How is it that their hearts could be so hard and that their eyes could be so blind? Of all the men throughout history, these men should have been ready to receive and believe the gospel–but they didn’t.

Now my own past denials of the gospel I can understand. I had far better excuses not to believe. When I first heard the gospel I was entirely unfamiliar with the words and deeds of Jesus. I had no first hand, personally verifiable eyewitness testimony. I live 2000 years after it all took place. And I heard the gospel with a modern, rationalistic, anti-supernatural worldview in which such an account sounds like a fairy tale. But Peter and the others? They should have been ready to believe.

It just goes to show that no amount of cultural background, knowledge of facts, or super natural experiences is adequate enough to produce faith. Genuine faith, the ability to respond to the gospel, the ability to believe in a resurrected Jesus is the gift of God. Establishing the apostle’s faith required the appearance of Jesus Himself. It even required Jesus’ extra efforts to prove He had actually risen. And it ultimately required the gift of the Holy Spirit. It was nothing less than super natural power that produced the apostle’s faith in the gospel.

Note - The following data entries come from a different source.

(* ===== verification/GenconfigOps.v ===== *)
(** * The configuration store: operations on lists and on files

    The refinement theorems of genconfig_api.c: the list operations compute
    [sp_lookup], [sp_set], [sp_remove] and their indexed variants; the
    operations on files are a locked read-modify-write of the file's entries,
    give every block back to the heap (up to the one long value that a long
    value replaces) and leave the set of held locks as it was. *)
From S2P Require Import Prelude CLib Heap System Genconfig GenconfigSpec.

(** ** Abstract operations on groups

    The group of a tag are the entries whose tags agree with it up to '+'. *)
Definition in_group (tag t : str) : bool := streq (base_tag t) tag.

Fixpoint sp_nth (tag : str) (n : nat) (kv : entries) : option str :=
  match kv with
  | [] => None
  | (t, v) :: kv' =>
      if in_group tag t then match n with O => Some v | S n => sp_nth tag n kv' end
      else sp_nth tag n kv'
  end.

Fixpoint sp_set_nth (tag : str) (n : nat) (v : str) (kv : entries) : entries :=
  match kv with
  | [] => [(tag, v)]
  | (t, w) :: kv' =>
      if in_group tag t then
        match n with O => (t, v) :: kv' | S n => (t, w) :: sp_set_nth tag n v kv' end
      else (t, w) :: sp_set_nth tag n v kv'
  end.
(** ** Removal of a group *)
Lemma remove_all_loop_ok h0 s0 fuel tag σ ll kv n :
  owns h0 s0 σ ll kv → (length kv < fuel)%nat →
  ∃ σ' ll', remove_all_loop fuel tag ll n σ = Ok ((n + group_size tag kv, ll'), σ') ∧
    owns h0 s0 σ' ll' (sp_remove_all (in_group tag) kv) ∧ env σ' = env σ.
Proof.
  revert σ ll kv n. induction fuel as [|fuel IH]; intros σ ll kv n Hown Hfuel; [lia|].
  cbn [remove_all_loop]. change (λ t, streq (base_tag t) tag) with (in_group tag).
  unfold group_size. find_cases (in_group tag) Hown.
  - exists σ, ll. rewrite sp_remove_all_none by done. split; [|done].
    replace (filter _ kv) with ([] : entries); [simpl; by rewrite Z.add_0_r|].
    clear - Hkv. induction Hkv as [|e kv He _ IH]; [done|].
    by rewrite filter_cons_False by (rewrite He; done).
  - destruct (unlink_item_ok Hc Ha Hi Hb) as (σ1 & ll1 & Hun & Hown1 & He1).
    rewrite (bind_Ok _ _ _ _ _ Hun). rewrite length_app in Hfuel. simpl in Hfuel.
    destruct (IH σ1 ll1 (ka ++ kb) (n + 1) Hown1) as (σ' & ll' & Hrun & Hown' & He').
    { rewrite length_app. lia. }
    exists σ', ll'. rewrite Hrun. destruct (sp_remove_all_split _ _ _ w kb Hka Ht) as [-> E].
    rewrite E in Hown'. split; [|split; [done|by rewrite He']].
    do 3 f_equal. unfold group_size. rewrite !filter_app, filter_cons_True by done.
    rewrite !length_app. simpl. lia.
Qed.

Lemma genconfig_remove_index_allitem_ok f σ tag :
  usable f (env σ) →
  let kv := entries_of f (env σ) in
  genconfig_remove_index_allitem f tag σ =
    Ok (group_size tag kv,
        Sys (items σ) (strs σ)
          (write_env f (sp_remove_all (in_group tag) kv) (touch_env f (env σ)))).
Proof.
  intros Hus kv. unfold genconfig_remove_index_allitem. session_open f σ Hus.
  rewrite bind_list_fuel.
  destruct (remove_all_loop_ok _ _ (S (size (items σ1))) tag _ _ _ 0 Hown)
    as (σ2 & ll' & Hrun & Hown' & He').
  { destruct Hown as [cs Hcs]. rewrite <- (Forall2_length _ _ _ (ow_shows _ _ _ _ _ _ Hcs)).
    by eapply owns_fuel. }
  rewrite (bind_Ok _ _ _ _ _ Hrun), Z.add_0_l. rewrite Henv in He'.
  by eapply session_commit.
Qed.
(* ===== verification/ConfigProps.v ===== *)
(** * The configuration store: properties

    The theorems a caller of the store relies on, for genconfig_api.c and the
    files of cconfig_api.c. *)
From S2P Require Import Prelude CLib Heap System Genconfig GenconfigSpec GenconfigOps.
From S2P Require Import GenconfigFile Cconfig.

#[export] Instance clean_entry_dec e : Decision (clean_entry e).
Proof. unfold clean_entry, clean_tag, clean_value. apply _. Defined.
#[export] Instance tags_fit_dec kv : Decision (tags_fit kv).
Proof. unfold tags_fit. apply _. Defined.

(** A system with a configuration of three entries. *)
Definition demo : sys :=
  sys0 {[ INTEGRATED_CONFIG_FILE := lit "login=admin" ++ [LF] ++ lit "wan+1=a" ++ [LF]
            ++ lit "wan+2=b" ++ [LF] ]}.

Lemma demo_sound : sound INTEGRATED_CONFIG_FILE (env demo).
Proof. split; decided. Qed.

(** ** Round trips *)

(** C19: on the configuration file, a write is seen by the next read of the same
    tag, cut at its first CR or LF; a read of another tag gives what it gave
    before; the two operations return the heap of the items and the set of
    held locks as they found them. *)
Theorem iconfig_set_get (σ : sys) (tag v tag' : str) (cap : nat) :
  sound INTEGRATED_CONFIG_FILE (env σ) → clean_entry (tag, line_of v) →
  let old := look tag' (entries_of INTEGRATED_CONFIG_FILE (env σ)) in
  let new := if streq tag' tag then Some (line_of v) else old in
  (length (default [] new) < cap)%nat →
  ∃ σ1 σ2, iconfig_set_value_direct tag (Some v) σ = Ok (0, σ1) ∧
    iconfig_get_value_direct tag' cap σ1 =
      Ok (match new with Some w => (0, w) | None => (-1, []) end, σ2) ∧
    items σ2 = items σ ∧ locks (env σ2) = locks (env σ) ∧
    sound INTEGRATED_CONFIG_FILE (env σ2).
Proof.
  intros Hs He old new Hcap.
  destruct (store_set_locks tag v σ Hs He) as (σ1 & Hset & Hs1 & Hi1 & He1 & Hl1).
  assert (look tag' (entries_of INTEGRATED_CONFIG_FILE (env σ1)) = new) as Hnew.
  { rewrite He1. apply look_set. }
  rewrite <- Hnew in *.
  destruct (store_get_locks tag' cap σ1 Hs1 Hcap) as (σ2 & Hget & Hs2 & Hi2 & Hl2).
  exists σ1, σ2. split_and!; try done; congruence.
Qed.

Lemma iconfig_set_get_witness :
  ∃ σ1 σ2, iconfig_set_value_direct (lit "login") (Some (lit "root")) demo = Ok (0, σ1) ∧
    iconfig_get_value_direct (lit "login") 32 σ1 = Ok ((0, lit "root"), σ2) ∧
    items σ2 = items demo ∧ locks (env σ2) = locks (env demo) ∧
    sound INTEGRATED_CONFIG_FILE (env σ2).
Proof.
  apply (iconfig_set_get demo (lit "login") (lit "root") (lit "login") 32);
    [exact demo_sound|decided|decided].
Defined.

(** an int written to the status file is read back: the decimal printed by
    sprintf parses to the same number under atoi, for every 32-bit value. *)
Theorem istatus_int_roundtrip (σ : sys) (tag : str) (z : Z) :
  sound INTEGRATED_STATUS_FILE (env σ) → clean_tag tag →
  (length tag < GENCONFIG_MAX_ITEM_LEN)%nat → is_i32 z →
  ∃ σ1 σ2, istatus_set_intvalue_direct tag z σ = Ok (0, σ1) ∧
    istatus_get_intvalue_direct tag σ1 = Ok (z, σ2) ∧
    sound INTEGRATED_STATUS_FILE (env σ2).
Proof.
  intros Hs Htag Hlen Hz. pose proof (fmt_d_length z Hz) as Hzl.
  unfold istatus_set_intvalue_direct, istatus_get_intvalue_direct.
  rewrite (bind_Ok _ _ _ _ _ (strcpy_ok 32 (fmt_d z) σ ltac:(lia))).
  destruct (store_set_locks tag (fmt_d z) σ Hs) as (σ1 & Hset & Hs1 & _ & He1 & _).
  { rewrite fmt_d_line. by apply clean_int_entry. }
  rewrite (bind_Ok _ _ _ _ _ Hset). exists σ1. rewrite fmt_d_line in He1.
  assert (look tag (entries_of INTEGRATED_STATUS_FILE (env σ1)) = Some (fmt_d z)) as Hl.
  { rewrite He1, look_set. by rewrite (proj2 (streq_spec tag tag)). }
  destruct (store_get_locks tag 32 σ1 Hs1) as (σ2 & Hget & Hs2 & _).
  { rewrite Hl. simpl. lia. }
  rewrite Hl in Hget. exists σ2. rewrite (bind_Ok _ _ _ _ _ Hget). simpl.
  by rewrite atoi_fmt_d.
Qed.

Now if the apostles required a super natural work of God to believe, I certainly would not have believed without the same miraculous work in my soul. Therefore, I should be very thankful for the patient working of God in my case, and I should be patient in my personal evangelism. If the apostles thought the gospel was nonsense it is understandable that those like me who hear the message today might think so too. But the same supernatural power that reveals Christ to the eyes of the heart and imparts saving faith is just as available today as it was then. It still has the same eye opening, heart softening effects that turn the foolishness of the message into the awesome, majestic glory of God in the cross of Christ.


Thank you, Jesus, for being patient with my stubborn unbelieving heart. Thank you for not taking ultimate offense at my estimation of the gospel as nonsense, but rather drew near and opened my eyes. Let me testify to your gospel like Mary and Joanna and Mary did, even when it is received as foolishness and nonsense. Amen.